Start of Supplied data

Lemma charToValue_lookup :
  let t := build_charToValue chars chPad in
  (∀ i, (i < 64)%nat → t !! Z.to_nat (nth i chars 0) = Some (Z.of_nat i)) ∧
  t !! Z.to_nat chPad = Some BASE64_PAD ∧
  (∀ c, is_byte c → is_alnum c = false → c ∉ [chPlus; chSplash; chPad] →
     t !! Z.to_nat c = Some BASE64_IGNORE).
Proof.
  unfold build_charToValue. cbv zeta.
  destruct (foldl_insert_lookup (λ i, Z.to_nat (nth i chars 0)) (λ i, Z.of_nat i) (seq 0 64)
    (replicate 256 BASE64_IGNORE)) as (Hl & Ht & Ho).
  - apply NoDup_fmap_nat.
    + assert ((λ i, nth i chars 0) <$> seq 0 64 = chars) as ->; [|apply chars_nodup].
      reflexivity.
    + intros i Hi%elem_of_seq. apply chars_byte. lia.
  - intros i Hi%elem_of_seq. rewrite length_replicate.
    destruct (chars_byte i) as [Hb _]; [lia|]. unfold is_byte in Hb. lia.
  - rewrite length_replicate in Hl. destruct Hpad as (Hpb & _ & Hplf). unfold is_byte in Hpb.
    split_and!.
    + intros i Hi. destruct (chars_byte i Hi) as (Hb & Hne & _). unfold is_byte in Hb.
      rewrite list_lookup_insert_ne by lia. apply Ht. apply elem_of_seq. lia.
    + apply list_lookup_insert_eq. rewrite Hl. lia.
    + intros c Hc Hal Hout. unfold is_byte in Hc.
      rewrite !not_elem_of_cons in Hout. destruct Hout as (Ho1 & Ho2 & Ho3 & _).
      rewrite list_lookup_insert_ne by lia. rewrite Ho.
      * apply lookup_replicate. split; [done|lia].
      * intros i Hi%elem_of_seq E.
        pose proof (list_elem_of_lookup_2 _ _ _ (chars_nth i ltac:(lia))) as Hin.
        destruct (chars_byte i) as (Hb & _ & _); [lia|]. unfold is_byte in Hb.
        assert (nth i chars 0 = c) as Ec by lia. rewrite Ec in Hin.
        destruct (chars_elem _ Hin) as [?|[?|?]]; congruence.
Qed.

Lemma init_ignored c :
  is_byte c → is_alnum c = false → c ∉ [chPlus; chSplash; chPad] →
  char_value ctx c = BASE64_IGNORE.
Proof. intros. apply nth_of_lookup. by apply charToValue_lookup. Qed.

Lemma base64_init_ex_ok : context_ok ctx.
Proof.
  destruct charToValue_lookup as (Hv & Hp & Hlf). split.
  - intros v Hv'.
    change (nth (Z.to_nat (nth (Z.to_nat v) chars 0)) (build_charToValue chars chPad) 0 = v).
    rewrite (nth_of_lookup _ _ _ (Hv (Z.to_nat v) ltac:(lia))). lia.
  - apply nth_of_lookup, Hp.
  - cbn. lia.
  - change (Forall (λ c, char_value ctx c = BASE64_IGNORE) [CH_LF]).
    constructor; [|constructor]. apply init_ignored; [unfold is_byte, CH_LF; lia|reflexivity|].
    destruct Hplus as (_ & _ & ?), Hsplash as (_ & _ & ?), Hpad as (_ & _ & ?).
    rewrite !not_elem_of_cons. split_and!; [congruence..|apply not_elem_of_nil].
Qed.
End init.

Lemma set_line_length_ok context n : context_ok context → context_ok (base64_set_line_length context n).
Proof. by intros []. Qed.

Lemma set_line_separator_ok context sep :
  context_ok context → length (line_separator context) = 16%nat → (length sep ≤ 15)%nat →
  Forall (λ c, char_value context c = BASE64_IGNORE) sep →
  context_ok (base64_set_line_separator context sep).
Proof.
  intros [] Hl16 Hl Hs. split; cbn; [done..| |].
  - rewrite length_app, length_drop, length_app, (take_ge sep) by lia. lia.
  - rewrite Nat2Z.id, (take_ge sep) by lia. rewrite <- app_assoc, take_app_length. done.
Qed.

(** ** A group of three bytes *)

Lemma land_63 x : Z.land x 63 = x mod 64.
Proof. exact (Z.land_ones x 6 ltac:(lia)). Qed.

Lemma encode_group_eq context b0 b1 b2 :
  is_byte b0 → is_byte b1 → is_byte b2 →
  encode_group context b0 b1 b2 = value_char context <$>
    [b0 / 4; (b0 mod 4) * 16 + b1 / 16; (b1 mod 16) * 4 + b2 / 64; b2 mod 64].
Proof.
  unfold is_byte, encode_group. intros. rewrite !Z.shiftl_mul_pow2 by lia.
  rewrite (lor_low 16 (_ * _)), (lor_low 8 (_ + _)) by dlia.
  rewrite !land_63, !Z.shiftr_div_pow2 by lia. cbn [fmap list_fmap].
  change (2 ^ 6) with 64. cons_eq ltac:(apply (f_equal (value_char context)); dlia).
Qed.

Lemma land_ff00 x : Z.shiftr (Z.land x 0xFF00) 8 = (x / 2 ^ 8) mod 256.
Proof.
  rewrite Z.shiftr_land. change (Z.shiftr 0xFF00 8) with 255.
  by rewrite land_255, Z.shiftr_div_pow2.
Qed.

(** The bytes that four 6-bit values stand for. *)
Definition group_bytes (v0 v1 v2 v3 : Z) : list Z :=
  [v0 * 4 + v1 / 16; (v1 mod 16) * 16 + v2 / 4; (v2 mod 4) * 64 + v3].

Definition mk_state (dummies : Z) (decoded : list Z) (combined : Z) : decode_state :=
  {| cycle := 0; combined := combined; dummies := dummies; decoded := decoded |}.

Lemma decode_combined v0 v1 v2 v3 :
  0 ≤ v0 < 64 → 0 ≤ v1 < 64 → 0 ≤ v2 < 64 → 0 ≤ v3 < 64 →
  Z.lor (Z.shiftl (Z.lor (Z.shiftl (Z.lor (Z.shiftl v0 6) v1) 6) v2) 6) v3
  = ((v0 * 64 + v1) * 64 + v2) * 64 + v3.
Proof.
  intros. rewrite (Z.shiftl_mul_pow2 v0), (lor_low 6 (v0 * _)) by dlia.
  rewrite (Z.shiftl_mul_pow2 (_ + _)), (lor_low 6 (_ * _) v2) by dlia.
  rewrite (Z.shiftl_mul_pow2 (_ + _)), (lor_low 6 (_ * _) v3) by dlia. lia.
Qed.

(** Reading four characters of values [v0 .. v3], pads counting as 0. *)
Definition reads_as (context : base64_context) (ch v : Z) (pad : Z) : Prop :=
  0 ≤ v < 64 ∧ ∀ st, decode_char context st ch
    = decode_value {| cycle := cycle st; combined := combined st;
                      dummies := dummies st + pad; decoded := decoded st |} v.

Lemma decode_group context ch0 ch1 ch2 ch3 v0 v1 v2 v3 p0 p1 p2 p3 d out c :
  reads_as context ch0 v0 p0 → reads_as context ch1 v1 p1 →
  reads_as context ch2 v2 p2 → reads_as context ch3 v3 p3 →
  ∃ c', foldl (decode_char context) (mk_state d out c) [ch0; ch1; ch2; ch3]
        = mk_state (d + p0 + p1 + p2 + p3) (out ++ group_bytes v0 v1 v2 v3) c'.
Proof.
  intros [B0 E0] [B1 E1] [B2 E2] [B3 E3].
  exists (((v0 * 64 + v1) * 64 + v2) * 64 + v3).
  cbn [foldl]. rewrite E0, E1, E2, E3.
  transitivity (decode_value {| cycle := 3;
    combined := Z.lor (Z.shiftl (Z.lor (Z.shiftl v0 6) v1) 6) v2;
    dummies := d + p0 + p1 + p2 + p3; decoded := out |} v3); [reflexivity|].
  unfold decode_value, mk_state. cbn [cycle combined dummies decoded Z.eqb].
  rewrite decode_combined by done. f_equal. unfold group_bytes. f_equal.
  rewrite land_ff00, Z.shiftr_div_pow2, land_255 by lia. unfold u8.
  clear -B0 B1 B2 B3. change (2 ^ 16) with 65536. change (2 ^ 8) with 256.
  cons_eq dlia.
Qed.

Lemma match_nonempty {A} (l : list Z) (x y : A) : l ≠ [] → match l with [] => x | _ => y end = y.
Proof. by destruct l. Qed.

(** The number of groups of [n] bytes. *)
Definition groups (n : Z) : Z := (n + 2) / 3.

Section valid.
Context (context : base64_context) (Hok : context_ok context).

Lemma reads_value v : 0 ≤ v < 64 → reads_as context (value_char context v) v 0.
Proof.
  intros Hv. split; [done|]. intros st. unfold decode_char. rewrite (ok_values _ Hok) by done.
  rewrite (proj2 (Z.eqb_neq v _)) by (unfold BASE64_IGNORE; lia).
  rewrite (proj2 (Z.eqb_neq v _)) by (unfold BASE64_PAD; lia).
  rewrite Z.add_0_r. by destruct st.
Qed.

Lemma reads_pad : reads_as context (pad_ch context) 0 1.
Proof.
  split; [lia|]. intros st. unfold decode_char. by rewrite (ok_pad _ Hok).
Qed.

Lemma decode_ignored st s :
  Forall (λ c, char_value context c = BASE64_IGNORE) s → foldl (decode_char context) st s = st.
Proof.
  induction 1 as [|c s Hc _ IH]; [done|]. cbn [foldl]. unfold decode_char at 2.
  by rewrite Hc.
Qed.

Lemma next_line_pos_ok linePos :
  ∃ lp sep, next_line_pos context linePos = Some (lp, sep) ∧
    Forall (λ c, char_value context c = BASE64_IGNORE) sep.
Proof.
  unfold next_line_pos, copy_separator. pose proof (ok_sep_len _ Hok).
  destruct (_ <? _); [|by eexists _, []; split].
  destruct (c_true _); [|by eexists _, []; split].
  replace (_ <? _) with false by lia. eexists _, _. split; [done|]. apply Hok.
Qed.

Lemma decode_encode_group d out c b0 b1 b2 :
  is_byte b0 → is_byte b1 → is_byte b2 →
  ∃ c', foldl (decode_char context) (mk_state d out c) (encode_group context b0 b1 b2)
        = mk_state d (out ++ [b0; b1; b2]) c'.
Proof.
  unfold is_byte. intros. rewrite encode_group_eq by done. cbn [fmap list_fmap].
  destruct (decode_group context _ _ _ _ _ _ _ _ _ _ _ _ d out c
    (reads_value (b0 / 4) ltac:(dlia)) (reads_value ((b0 mod 4) * 16 + b1 / 16) ltac:(dlia))
    (reads_value ((b1 mod 16) * 4 + b2 / 64) ltac:(dlia)) (reads_value (b2 mod 64) ltac:(dlia)))
    as [c' Hc'].
  exists c'. rewrite Hc'. unfold mk_state, group_bytes. f_equal; [lia|].
  f_equal. cons_eq dlia.
Qed.

(** Decoding the characters of whole groups, separators included. *)
Lemma decode_encode_loop n raw linePos d out c :
  length raw = (3 * n)%nat → Forall is_byte raw →
  ∃ o lp c', encode_loop context raw linePos = Some (o, lp) ∧
    foldl (decode_char context) (mk_state d out c) o = mk_state d (out ++ raw) c'.
Proof.
  revert raw linePos out c. induction n as [|n IH]; intros raw linePos out c Hl Hb.
  - destruct raw; [|done]. exists [], linePos, c. by rewrite app_nil_r.
  - destruct raw as [|b0 [|b1 [|b2 raw]]]; cbn [length] in Hl; try lia.
    rewrite !Forall_cons in Hb. destruct Hb as (Hb0 & Hb1 & Hb2 & Hb).
    cbn [encode_loop]. destruct (next_line_pos_ok linePos) as (lp & sep & -> & Hs).
    destruct (decode_encode_group d out c b0 b1 b2) as [c1 H1]; [done..|].
    destruct (IH raw lp (out ++ [b0; b1; b2]) c1) as (o & lp' & c' & -> & H2); [lia|done|].
    eexists _, _, c'. split; [done|].
    rewrite !foldl_app, (decode_ignored _ sep), H1, H2 by done. by rewrite <- app_assoc.
Qed.

(** The last group, its last [n] characters replaced by pads. *)
Lemma decode_last_group rest linePos out c :
  (length rest = 1 ∨ length rest = 2)%nat → Forall is_byte rest →
  let n := (3 - length rest)%nat in
  ∃ sep g lp c' x, encode_loop context (leftover_group rest) linePos = Some (sep ++ g, lp) ∧
    length g = 4%nat ∧ length x = n ∧
    foldl (decode_char context) (mk_state 0 out c)
      (sep ++ take (4 - n) g ++ replicate n (pad_ch context))
    = mk_state (Z.of_nat n) (out ++ rest ++ x) c'.
Proof.
  intros Hl Hb. cbv zeta. destruct (next_line_pos_ok linePos) as (lp & sep & Hn & Hs).
  destruct rest as [|b0 [|b1 [|]]]; cbn [length] in Hl; try lia;
    rewrite !Forall_cons in Hb; unfold is_byte in Hb; cbn [leftover_group encode_loop];
    rewrite Hn; rewrite app_nil_r, encode_group_eq by (unfold is_byte; lia);
    cbn [length Nat.sub replicate fmap list_fmap take app].
  - destruct (decode_group context _ _ _ _ _ _ _ _ _ _ _ _ 0 out c
      (reads_value (b0 / 4) ltac:(dlia)) (reads_value ((b0 mod 4) * 16 + 0 / 16) ltac:(dlia))
      reads_pad reads_pad) as [c' Hc'].
    eexists sep, _, lp, c', [_; _]. split_and!; [done..|].
    rewrite foldl_app, (decode_ignored _ sep Hs). cbn [take app]. rewrite Hc'. unfold mk_state, group_bytes. f_equal.
    f_equal. cons_eq dlia.
  - destruct (decode_group context _ _ _ _ _ _ _ _ _ _ _ _ 0 out c
      (reads_value (b0 / 4) ltac:(dlia)) (reads_value ((b0 mod 4) * 16 + b1 / 16) ltac:(dlia))
      (reads_value ((b1 mod 16) * 4 + 0 / 64) ltac:(dlia)) reads_pad) as [c' Hc'].
    eexists sep, _, lp, c', [_]. split_and!; [done..|].
    rewrite foldl_app, (decode_ignored _ sep Hs). cbn [take app]. rewrite Hc'. unfold mk_state, group_bytes. f_equal.
    f_equal. cons_eq dlia.
Qed.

End of Supplied data

Exercise brief
What lines in the data above carry "with"? Return them all.

Exercise response
  change (2 ^ 6) with 64. cons_eq ltac:(apply (f_equal (value_char context)); dlia).
  rewrite Z.shiftr_land. change (Z.shiftr 0xFF00 8) with 255.
  clear -B0 B1 B2 B3. change (2 ^ 16) with 65536. change (2 ^ 8) with 256.
Lemma match_nonempty {A} (l : list Z) (x y : A) : l ≠ [] → match l with [] => x | _ => y end = y.
  replace (_ <? _) with false by lia. eexists _, _. split; [done|]. apply Hok.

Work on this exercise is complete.